Caleb Williams started the opener against the Minnesota Vikings so well. He hit his first ten passes and scored a touchdown. After that, things slowly started falling apart. After going 11-of-13 to start the game, he finished 21-of-35. That worked out to 60% of his passes completed, far below Ben Johnson’s required bar of 70%. Not stringing completions makes offense harder. However, the numbers can sometimes lie. It is important to look at the tape to see if underlying issues were out of the quarterback’s control.
So I went back and looked at what happened. To a degree, there were certain plays in which Williams had no shot. The defense had the right coverage call, or got pressure too quickly. However, of the 14 incompletions Williams threw Monday night, I counted ten that were primarily his fault.

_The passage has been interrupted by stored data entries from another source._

(** * MFRC522 RFID reader over I2C: a shallow embedding of [custom.ts]

    The driver talks to the chip through three bus primitives of the
    platform ([pins.i2cWriteBuffer], [pins.i2cWriteNumber],
    [pins.i2cReadNumber]).  The embedding threads the chronological trace
    of bus transactions through every method, and takes the chip as an
    arbitrary function from the transactions seen so far to the byte it
    answers next, so that a statement quantified over the chip covers
    every sequence of register readings.

    Numbers: every value the driver handles is either a byte read from
    the bus, a small constant, or a small combination of both, so the
    32-bit bit operations of the source ([&], [|], [^], [~]) coincide
    with [Z.land], [Z.lor], [Z.lxor] and [Z.lnot] and no wrap-around is
    ever reached. *)

From Stdlib Require Import ZArith List String Ascii Bool Lia DecimalString.
Import ListNotations.
Local Open Scope Z_scope.

(** ** The bus *)

Inductive i2c_event : Type :=
| I2cWriteBuffer (address : Z) (buf : list Z)
| I2cWriteNumber (address value : Z)
| I2cReadNumber (address value : Z).

Definition trace := list i2c_event.

(** The chip and everything behind the bus: the value put on the bus when
    the host reads, given all transactions so far. *)
Definition device := trace -> Z.
(* ===== verification/_CoqProject ===== *)
-Q . S2P
Prelude.v
Adler32.v
Crc32Tables.v
Crc32.v
DeflateTables.v
Inftrees.v
Codes.v
Sorting.v
Tables.v
Zlib.v
DeflateState.v
Trees.v
Bitstream.v
InflateState.v
Inffast.v
Inflate.v
Deflate.v
Drivers.v
Format.v
Encode.v
Rle.v
Flush.v
Reencode.v
Codebook.v
Huffman.v
Builds.v
Headers.v
HeaderOut.v
Blocks.v
Recode.v
Bytes.v
Fastpath.v
Decoding.v
Capture.v
HeaderIn.v
Instructions.v
Files.v
Wp.v
Invariant.v
Fastsafe.v
Turns.v
TurnsHeader.v
Progress.v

Either he didn’t see an open man, saw them but didn’t pull the trigger, or simply missed them with his throw.
- Sails the ball too high and wide for Moore on a post.
- Has Burden open in the flat. Looks that way. Passes. Misfires outlet to Swift.

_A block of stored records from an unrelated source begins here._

(* ===== verification/Adler32.v ===== *)
(** * Adler-32 (partial/libz_j/adler32.c)

    [adler32_z] with its three code paths (one byte, fewer than 16 bytes,
    NMAX blocks with deferred reduction) and [adler32_combine_]; the
    specification is the byte-at-a-time checksum with a reduction at every
    step.  [uLong] is 64 bits wide, as on the x86-64 build the Makefile
    targets. *)
From S2P Require Import Prelude.

Definition BASE : Z := 65521.
Definition NMAX : Z := 5552.

(** ** The code *)

(** DO1 .. DO16: [k] unrolled steps [adler += *buf++; sum2 += adler] *)
Fixpoint DO (k : nat) (adler sum2 : Z) (buf : list Z) : Z * Z * list Z :=
  match k, buf with
  | S k, b :: buf' =>
      let adler := u64 (adler + b) in
      let sum2 := u64 (sum2 + adler) in
      DO k adler sum2 buf'
  | _, _ => (adler, sum2, buf)
  end.
Definition DO16 := DO 16.

Definition MOD (a : Z) : Z := a mod BASE.
Definition MOD28 (a : Z) : Z := a mod BASE.
Definition MOD63 (a : Z) : Z := Z.rem a BASE.

(** the inner [do { DO16(buf); buf += 16; } while (--n)] *)
Fixpoint do16_loop (n : nat) (adler sum2 : Z) (buf : list Z) : Z * Z * list Z :=
  match n with
  | O => (adler, sum2, buf)
  | S n => let '(adler, sum2, buf) := DO16 adler sum2 buf in do16_loop n adler sum2 buf
  end.

(** [while (len >= NMAX)]; [fuel] bounds the number of blocks *)
Fixpoint nmax_loop (fuel : nat) (adler sum2 : Z) (buf : list Z) : Z * Z * list Z :=
  match fuel with
  | O => (adler, sum2, buf)
  | S fuel =>
      if Z.of_nat (length buf) >=? NMAX then
        let '(adler, sum2, buf) := do16_loop (Z.to_nat (NMAX / 16)) adler sum2 buf in
        nmax_loop fuel (MOD adler) (MOD sum2) buf
      else (adler, sum2, buf)
  end.

Definition adler_pack (adler sum2 : Z) : Z := Z.lor adler (u64 (Z.shiftl sum2 16)).

(** [buf = None] is [Z_NULL]; otherwise [len] is the length of the buffer *)
Definition adler32_z (adler : Z) (buf : option (list Z)) : Z :=
  let sum2 := Z.land (Z.shiftr adler 16) 65535 in
  let adler := Z.land adler 65535 in
  match buf with
  | None => 1
  | Some [b] =>
      let adler := u64 (adler + b) in
      let adler := if adler >=? BASE then u64 (adler - BASE) else adler in
      let sum2 := u64 (sum2 + adler) in
      let sum2 := if sum2 >=? BASE then u64 (sum2 - BASE) else sum2 in
      adler_pack adler sum2
  | Some buf =>
      if Z.of_nat (length buf) <? 16 then
        let '(adler, sum2, _) := DO (length buf) adler sum2 buf in
        let adler := if adler >=? BASE then u64 (adler - BASE) else adler in
        adler_pack adler (MOD28 sum2)
      else
        let '(adler, sum2, buf) := nmax_loop (length buf) adler sum2 buf in
        match buf with
        | [] => adler_pack adler sum2
        | _ =>
            let '(adler, sum2, buf) := do16_loop (length buf / 16) adler sum2 buf in
            let '(adler, sum2, _) := DO (length buf) adler sum2 buf in
            adler_pack (MOD adler) (MOD sum2)
        end
  end.
Definition adler32 := adler32_z.

Definition adler32_combine_ (adler1 adler2 len2 : Z) : Z :=
  if len2 <? 0 then 4294967295
  else
    let len2 := MOD63 len2 in
    let rem := u32 len2 in
    let sum1 := Z.land adler1 65535 in
    let sum2 := u64 (rem * sum1) in
    let sum2 := MOD sum2 in
    let sum1 := u64 (sum1 + (Z.land adler2 65535 + BASE - 1)) in
    let sum2 := u64 (sum2 + (Z.land (Z.shiftr adler1 16) 65535
                             + Z.land (Z.shiftr adler2 16) 65535 + BASE - rem)) in
    let sum1 := if sum1 >=? BASE then u64 (sum1 - BASE) else sum1 in
    let sum1 := if sum1 >=? BASE then u64 (sum1 - BASE) else sum1 in
    let sum2 := if sum2 >=? Z.shiftl BASE 1 then u64 (sum2 - Z.shiftl BASE 1) else sum2 in
    let sum2 := if sum2 >=? BASE then u64 (sum2 - BASE) else sum2 in
    Z.lor sum1 (u64 (Z.shiftl sum2 16)).
Definition adler32_combine := adler32_combine_.
Definition adler32_combine64 := adler32_combine_.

- Throws ball behind Zacchaeus on an out.
- Puts it in the dirt at Zacchaeus’ feet.
- Throws it too wide over the middle to Kmet.
- Vikings defender read Williams all the way and almost pick-sixed it.

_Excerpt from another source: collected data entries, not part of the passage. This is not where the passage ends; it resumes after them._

(** the braid tables advance a whole word by one block *)
Lemma braid_word_shifts x :
  0 <= x < 2 ^ 64 -> braid_word x = shifts (8 * (Nbraids * Wbytes)) x.
Proof.
  intros Hx. unfold braid_word.
  set (byte k := Z.land (Z.shiftr x (8 * Z.of_nat k)) 255).
  assert (Hfold : forall n, (n <= 7)%nat ->
    foldl (fun crc k => Z.lxor crc (tget 0 (nth k crc_braid_table []) (byte k)))
      (tget 0 (nth 0 crc_braid_table []) (Z.land x 255)) (seq 1 n)
    = shifts (8 * (Nbraids * Wbytes)) (x mod 2 ^ (8 * (Z.of_nat n + 1)))).
  { induction n as [|n IH]; intros Hn.
    - cbn [seq foldl]. rewrite crc_braid_table_spec by (apply land_255 || (unfold Wbytes; lia)).
      rewrite Nat.sub_0_r. f_equal. change 255 with (2 ^ 8 - 1). by rewrite land_ones_mod.
    - rewrite seq_S, foldl_app, IH by lia. cbn [foldl]. rewrite crc_braid_table_spec
        by (apply land_255 || (unfold Wbytes; lia)).
      rewrite <- (shifts_shiftl (8 * S n) (byte (1 + n)%nat)), <- shifts_add.
      replace (8 * (Nbraids * Wbytes - (1 + n)) + 8 * S n)%nat with (8 * (Nbraids * Wbytes))%nat
        by (unfold Nbraids, Wbytes; lia).
      rewrite <- shifts_lxor. f_equal.
      replace (Z.of_nat (8 * S n)) with (8 * (Z.of_nat n + 1)) by lia.
      unfold byte. change 255 with (2 ^ 8 - 1). rewrite land_ones_mod by lia.
      replace (8 * Z.of_nat (1 + n)) with (8 * (Z.of_nat n + 1)) by lia.
      apply Z.bits_inj'; intros i Hi. rewrite Z.lxor_spec.
      set (m := 8 * (Z.of_nat n + 1)). replace (8 * (Z.of_nat (S n) + 1)) with (m + 8) by lia.
      destruct (Z.lt_ge_cases i m).
      + rewrite Z.shiftl_spec_low, !Z.mod_pow2_bits_low by lia. by rewrite xorb_false_r.
      + rewrite Z.mod_pow2_bits_high, Z.shiftl_spec, xorb_false_l by lia.
        destruct (Z.lt_ge_cases i (m + 8)).
        * rewrite !Z.mod_pow2_bits_low, Z.shiftr_spec by lia. f_equal. lia.
        * by rewrite !Z.mod_pow2_bits_high by lia. }
  unfold Wbytes at 1. rewrite Hfold by lia. f_equal. by apply Z.mod_small.
Qed.

(** ** The braided loop *)

#[local] Opaque shifts.

Lemma lxor_swap a b c d :
  Z.lxor (Z.lxor a b) (Z.lxor c d) = Z.lxor (Z.lxor a c) (Z.lxor b d).
Proof.
  apply Z.bits_inj'; intros i _. rewrite !Z.lxor_spec.
  destruct (Z.testbit a i), (Z.testbit b i), (Z.testbit c i), (Z.testbit d i); reflexivity.
Qed.

Definition fold_word (acc x : Z) : Z := shifts 64 (Z.lxor x acc).
Definition fold_words (acc : Z) (l : list Z) : Z := foldl fold_word acc l.
Definition w64 (x : Z) : Prop := 0 <= x < 2 ^ 64.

- Has Moore over the middle. Doesn’t pull the trigger. Sacks himself.
- Airmails Kmet.
- Airmails Moore, who would’ve had a touchdown.
- Got to Swift too late and put the ball high.
Caleb Williams’ primary issue was accuracy.
There were only two notable plays in which he had a guy open and didn’t pull the trigger. The other eight were him missing the open guy with an errant pass. Now it was the first game in a new offense. It was primetime against a really well-coached defense. You allow for some early jitters. The problem is that Caleb Williams didn’t start that way. He was playing well. He hit passes. Then he just…stopped. It is something that haunted him last year. He’d go on a stretch where it feels like he can’t miss. Then the switch flips, and he’s like an old musket where you’re lucky to hit the target once in three tries.
It is not unreasonable to believe the Bears will win that game if Williams hits even half of those misses. The popular saying in the NFL is that you can’t miss the layups. Mitch Trubisky had that problem, and so did Justin Fields. This is not something Williams can let persist.